Localizado no bairro Palmares, na região Nordeste, o Centro de Saúde Padre Fernando de Melo teve uma ala inteira desativada após as chuvas de novembro. “Os servidores se desdobram para atender a população. E na parte que não está totalmente danificada, há infiltrações, problemas no piso. Como as cerâmicas se soltam, os fisioterapeutas estão com dificuldade para realizar as sessões. Não tem nenhuma condição de trabalho”, finalizou a diretora do sindicato.
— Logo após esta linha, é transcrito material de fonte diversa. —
(** The result with the value read, which stays as it was on a failure. *)
Definition RedisGet (s : t) (dataset_name suffix value : string) : St W (StorageCommandResult * string) :=
  with_redis s dataset_name suffix (fun r => (r, value)) (fun redis key w =>
    let '(reply, w) := redisCommand redis (cmd_get key) w in
    match reply with
    | None => ((Failure (redis_error redis "redis GET failed" w), value), w)
    | Some reply_nil => ((mkStorageCommandResult false "nil", value), w)
    | Some (reply_string read) => ((mkStorageCommandResult true "OK", read), w)
    | Some reply =>
        ((mkStorageCommandResult false (default "redis GET returned unexpected reply" (reply_str reply)), value), w)
    end).

Definition RedisDelete (s : t) (dataset_name suffix : string) : St W StorageCommandResult :=
  with_redis s dataset_name suffix id (fun redis key w =>
    let '(reply, w) := redisCommand redis (cmd_del key) w in
    match reply with
    | None => (Failure (redis_error redis "redis DEL failed" w), w)
    | Some (reply_integer deleted) => (mkStorageCommandResult true ("deleted=" +:+ to_string deleted), w)
    | Some reply => (mkStorageCommandResult false (default "redis DEL returned unexpected reply" (reply_str reply)), w)
    end).

Definition RedisIncrement (s : t) (dataset_name suffix : string) (delta value : Z) : St W (StorageCommandResult * Z) :=
  with_redis s dataset_name suffix (fun r => (r, value)) (fun redis key w =>
    let '(reply, w) := redisCommand redis (cmd_incrby key delta) w in
    match reply with
    | None => ((Failure (redis_error redis "redis INCRBY failed" w), value), w)
    | Some (reply_integer read) => ((mkStorageCommandResult true "OK", read), w)
    | Some reply =>
        ((mkStorageCommandResult false (default "redis INCRBY returned unexpected reply" (reply_str reply)), value), w)
    end).

Definition entry_suffix (entry_key : string) : string := "entries:" +:+ entry_key.

(** The guards and the table of [DatasetPut] and [DatasetDelete], then [run]. *)
Definition with_entries_table (s : t) (dataset_name entry_key : string)
    (run : MYSQL -> string -> St W StorageCommandResult) : St W StorageCommandResult :=
  fun w =>
    match GetMariaForDataset s dataset_name with
    | None => (Failure "maria connection is unavailable", w)
    | Some maria =>
        if String.eqb entry_key "" then (Failure "entry_key must not be empty", w)
        else
          let '(ensure, w) := EnsureMariaEntriesTable s dataset_name w in
          if negb (sc_ok ensure) then (ensure, w) else run maria (BuildMariaEntriesTableName s dataset_name) w
    end.

(** The result once MariaDB has done its part. *)
Definition after_maria (redis : StorageCommandResult) : StorageCommandResult :=
  if negb (sc_ok redis) then mkStorageCommandResult true ("maria=OK redis=" +:+ sc_message redis)
  else mkStorageCommandResult true "OK".

Definition DatasetPut (s : t) (dataset_name entry_key value : string) : St W StorageCommandResult :=
  with_entries_table s dataset_name entry_key (fun maria table w =>
    let sql := insert_sql table (mysql_real_escape_string maria entry_key) (mysql_real_escape_string maria value) in
    let '(done, w) := mysql_query maria sql w in
    if negb done then (Failure (mysql_error maria w), w)
    else
      let '(redis, w) := RedisSet s dataset_name (entry_suffix entry_key) value w in
      (after_maria redis, w)).

Definition DatasetDelete (s : t) (dataset_name entry_key : string) : St W StorageCommandResult :=
  with_entries_table s dataset_name entry_key (fun maria table w =>
    let '(done, w) := mysql_query maria (delete_sql table (mysql_real_escape_string maria entry_key)) w in
    if negb done then (Failure (mysql_error maria w), w)
    else
      let '(redis, w) := RedisDelete s dataset_name (entry_suffix entry_key) w in
      (after_maria redis, w)).

(** The part of [DatasetGet] behind a cache miss. *)
Definition get_from_maria (s : t) (dataset_name entry_key value : string) : St W (StorageCommandResult * string) :=
  fun w =>
    match GetMariaForDataset s dataset_name with
    | None => ((Failure "maria connection is unavailable", value), w)
    | Some maria =>
        let '(ensure, w) := EnsureMariaEntriesTable s dataset_name w in
        if negb (sc_ok ensure) then ((ensure, value), w)
        else
          let table := BuildMariaEntriesTableName s dataset_name in
          let '(done, w) := mysql_query maria (select_sql table (mysql_real_escape_string maria entry_key)) w in
          if negb done then ((Failure (mysql_error maria w), value), w)
          else
            let '(result, w) := mysql_store_result maria w in
            match result with
            | None => ((Failure (mysql_error maria w), value), w)
            | Some result =>
                match rows result with
                | (Some read :: _) :: _ =>
                    let '(_, w) := RedisSet s dataset_name (entry_suffix entry_key) read w in
                    ((mkStorageCommandResult true "maria", read), w)
                | _ => ((Failure "not found", value), w)
                end
            end
    end.

Definition DatasetGet (s : t) (dataset_name entry_key value : string) : St W (StorageCommandResult * string) :=
  fun w =>
    if String.eqb entry_key "" then ((Failure "entry_key must not be empty", value), w)
    else
      let '((redis_result, value), w) := RedisGet s dataset_name (entry_suffix entry_key) value w in
      if sc_ok redis_result then ((mkStorageCommandResult true "redis", value), w)
      else if negb (String.eqb (sc_message redis_result) "nil") then ((redis_result, value), w)
      else get_from_maria s dataset_name entry_key value w.

(** *** Connections *)

Definition DisableMariaTarget (name : string) : St (t * W) bool :=
  fun '(s, w) =>
    match mMariaConnections s !! name with
    | None => (false, (s, w))
    | Some state =>
        let state' := state <| mcs_handle := None |>
          <| mcs_status := (mcs_status state) <| cs_reachable := false |> <| cs_error := "disabled by runtime command" |> |> in
        (true, (s <| mDisabledMariaTargets := {[name]} ∪ mDisabledMariaTargets s |>
                  <| mMariaConnections := <[name := state']> (mMariaConnections s) |>,
                (CloseMaria (mcs_handle state) w).2))
    end.

Definition EnableMariaTarget (name : string) : St t bool :=
  fun s =>
    match mMariaConnections s !! name with
    | None => (false, s)
    | Some _ => (bool_decide (name ∈ mDisabledMariaTargets s),
                 s <| mDisabledMariaTargets := mDisabledMariaTargets s ∖ {[name]} |>)
    end.

Definition IsMariaTargetDisabled (s : t) (name : string) : bool := bool_decide (name ∈ mDisabledMariaTargets s).

Definition set_status (reachable : bool) (error : string) (s : ConnectionProbeStatus) : ConnectionProbeStatus :=
  s <| cs_reachable := reachable |> <| cs_error := error |>.

(** Connecting anew, the second half of [RefreshRedisConnection]. *)
Definition reconnect_redis (configuration : RedisConfiguration) (state : RedisConnectionState) : St W RedisConnectionState :=
  fun w =>
    let '(result, w) := ConnectRedis configuration w in
    let status := (rcs_status state) <| cs_target := rc_target result |> <| cs_error := rc_error result |> in
    match rc_context result with
    | None => (state <| rcs_context := None |> <| rcs_status := status <| cs_reachable := false |> |>, w)
    | Some context =>
        let '(ping, w) := PingRedis context w in
        match ping with
        | Some error => (state <| rcs_context := None |> <| rcs_status := set_status false error status |>,
                         (CloseRedis (Some context) w).2)
        | None => (state <| rcs_context := Some context |> <| rcs_status := set_status true "" status |>, w)
        end
    end.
Já no Centro de Saúde São Tomás, na região Norte da capital, os três dentistas da unidade não conseguem trabalhar por falta de material. “Não tem o básico, como equipamento para esterilização, a gestão interna não funciona e a cobrança sobre os profissionais é enorme. Com tantos problemas, os pacientes ficam nervosos, criando conflitos dentro do centro”, apontou uma funcionária que pediu anonimato. E mais uma vez, foi relatada a ausência de sabão e álcool. “Somado a isso, a nossa demanda é muito grande. Como muitas pessoas deixaram de pagar plano de saúde, houve um inchaço no atendimento”, justificou.
Obra parada
Com a promessa de ser concluída em 2013, a UPA Norte está com as intervenções paralisadas desde que a empresa responsável abandonou o canteiro de obras. Conforme a Sudecap (Superintendência de Desenvolvimento da Capital), é aguardada a realização de um novo processo licitatório. Enquanto isso, os moradores da região procuram atendimento na UPA Primeiro de Maio.
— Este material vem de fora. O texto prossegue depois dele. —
(** [while (true)]: it turns again when the entry exists but cannot be read. *)
Fixpoint create_loop (fuel : nat) (storage : StorageService.t) (dataset_name key : string) : St W loop_exit :=
  fun w =>
    match fuel with
    | O => (le_fuel, w)
    | S fuel =>
        let '(_, w) := prepare_counter storage dataset_name w in
        let '((increment, next_player_id), w) :=
          StorageService.RedisIncrement storage dataset_name BuildNextPlayerIdSuffix 1 0 w in
        if negb (sc_ok increment) then (le_break, w)
        else
          let player_id := u64 next_player_id in
          let '(create, w) :=
            StorageService.RedisSetIfAbsent storage dataset_name (BuildDirectoryEntrySuffix key) (to_string player_id) w in
          if sc_ok create then (le_found player_id true, w)
          else if negb (String.eqb (sc_message create) "exists") then (le_break, w)
          else
            let '((retry_get, value), w) :=
              StorageService.RedisGet storage dataset_name (BuildDirectoryEntrySuffix key) "" w in
            if sc_ok retry_get then (read_id value, w) else create_loop fuel storage dataset_name key w
    end.

(** The calls of Redis when the key is not cached. *)
Definition resolve_in_redis (fuel : nat) (storage : StorageService.t) (dataset_name key : string) : St W loop_exit :=
  fun w =>
    let '((get, value), w) := StorageService.RedisGet storage dataset_name (BuildDirectoryEntrySuffix key) "" w in
    if sc_ok get then (read_id value, w) else create_loop fuel storage dataset_name key w.

(** The id the process counts by itself. *)
Definition local_player_id (key : string) (s : t) : PlayerDirectoryResolveResult * t :=
  let id := mNextPlayerId s in
  (mkPlayerDirectoryResolveResult id true, emplace key id (s <| mNextPlayerId := u64 (id + 1) |>)).

Definition ResolveOrCreate (fuel : nat) (platform account_id : string) (area_id : Z)
    : St (t * W) (outcome PlayerDirectoryResolveResult) :=
  fun '(s, w) =>
    let key := MakeKey platform account_id area_id in
    match mEntries s !! key with
    | Some id => (returned (mkPlayerDirectoryResolveResult id false), (s, w))
    | None =>
        let '(exit, w) := match mStorageService s with
                          | Some storage => resolve_in_redis fuel storage (mDatasetName s) key w
                          | None => (le_break, w)
                          end in
        match exit with
        | le_found id created => (returned (mkPlayerDirectoryResolveResult id created), (emplace key id s, w))
        | le_break => let '(result, s) := local_player_id key s in (returned result, (s, w))
        | le_throw => (thrown, (s, w))
        | le_fuel => (out_of_fuel, (s, w))
        end
    end.

Definition Lookup (platform account_id : string) (area_id : Z) : St (t * W) (outcome (option Z)) :=
  fun '(s, w) =>
    let key := MakeKey platform account_id area_id in
    match mEntries s !! key with
    | Some id => (returned (Some id), (s, w))
    | None =>
        match mStorageService s with
        | None => (returned None, (s, w))
        | Some storage =>
            let '((get, value), w) :=
              StorageService.RedisGet storage (mDatasetName s) (BuildDirectoryEntrySuffix key) "" w in
            if negb (sc_ok get) then (returned None, (s, w))
            else
              match stoull value with
              | Some id => (returned (Some id), (emplace key id s, w))
              | None => (thrown, (s, w))
              end
        end
    end.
Para a dirigente do Sindbel, a unidade é a que mais apresenta deficiências na capital. “A UPA Norte chama a atenção pela infraestrutura inadequada e antiga. Para sanar o problema, seriam necessários mais dois pronto-socorros na região”. Segundo Oliveira, muitos profissionais do local chegam a fazer mais de 30 horas de jornada de trabalho. Pelas redes sociais, o prefeito Alexandre Kalil (PHS) afirmou ontem que reformas acontecerão em todos os centros de saúde da capital.
Ausência de porteiros traz insegurança
Desde o ano passado, os porteiros dos mais de 150 postos de BH foram demitidos após cortes da Secretaria de Saúde na gestão de Marcio Lacerda (PSB). A consequência imediata foi o aumento da insegurança nos locais. O Centro de Saúde São Cristovão, na região Noroeste de BH, já foi arrombado cinco vezes. “Aqui é uma região com muita venda de drogas e o centro fica perto da cracolândia. E a guarda municipal ainda não fica durante todo o tempo de funcionamento”, contou um servidor que preferiu não se identificar.
Secretaria fala em faltas pontuais
Em nota, a Secretaria Municipal de Saúde afirmou que “o modelo assistencial em Belo Horizonte é fundamentado na Atenção Básica”, composta pelos 152 centros de saúde. De acordo com a pasta, os mais de dois milhões de habitantes da cidade contam com 86% de cobertura proporcionada pela assistência das equipes de saúde da família. Sobre os quadros profissionais, a secretaria alegou que podem ocorrer faltas pontuais tanto nas unidades básicas de saúde, quanto nas UPAs. Por fim, o órgão alegou que trabalha para recompor as equipes o mais rápido possível. Sobre a falta de insumos, a secretaria informou que iniciou um diagnóstico sobre as condições de funcionamento das unidades e que vai solucionar todos os problemas.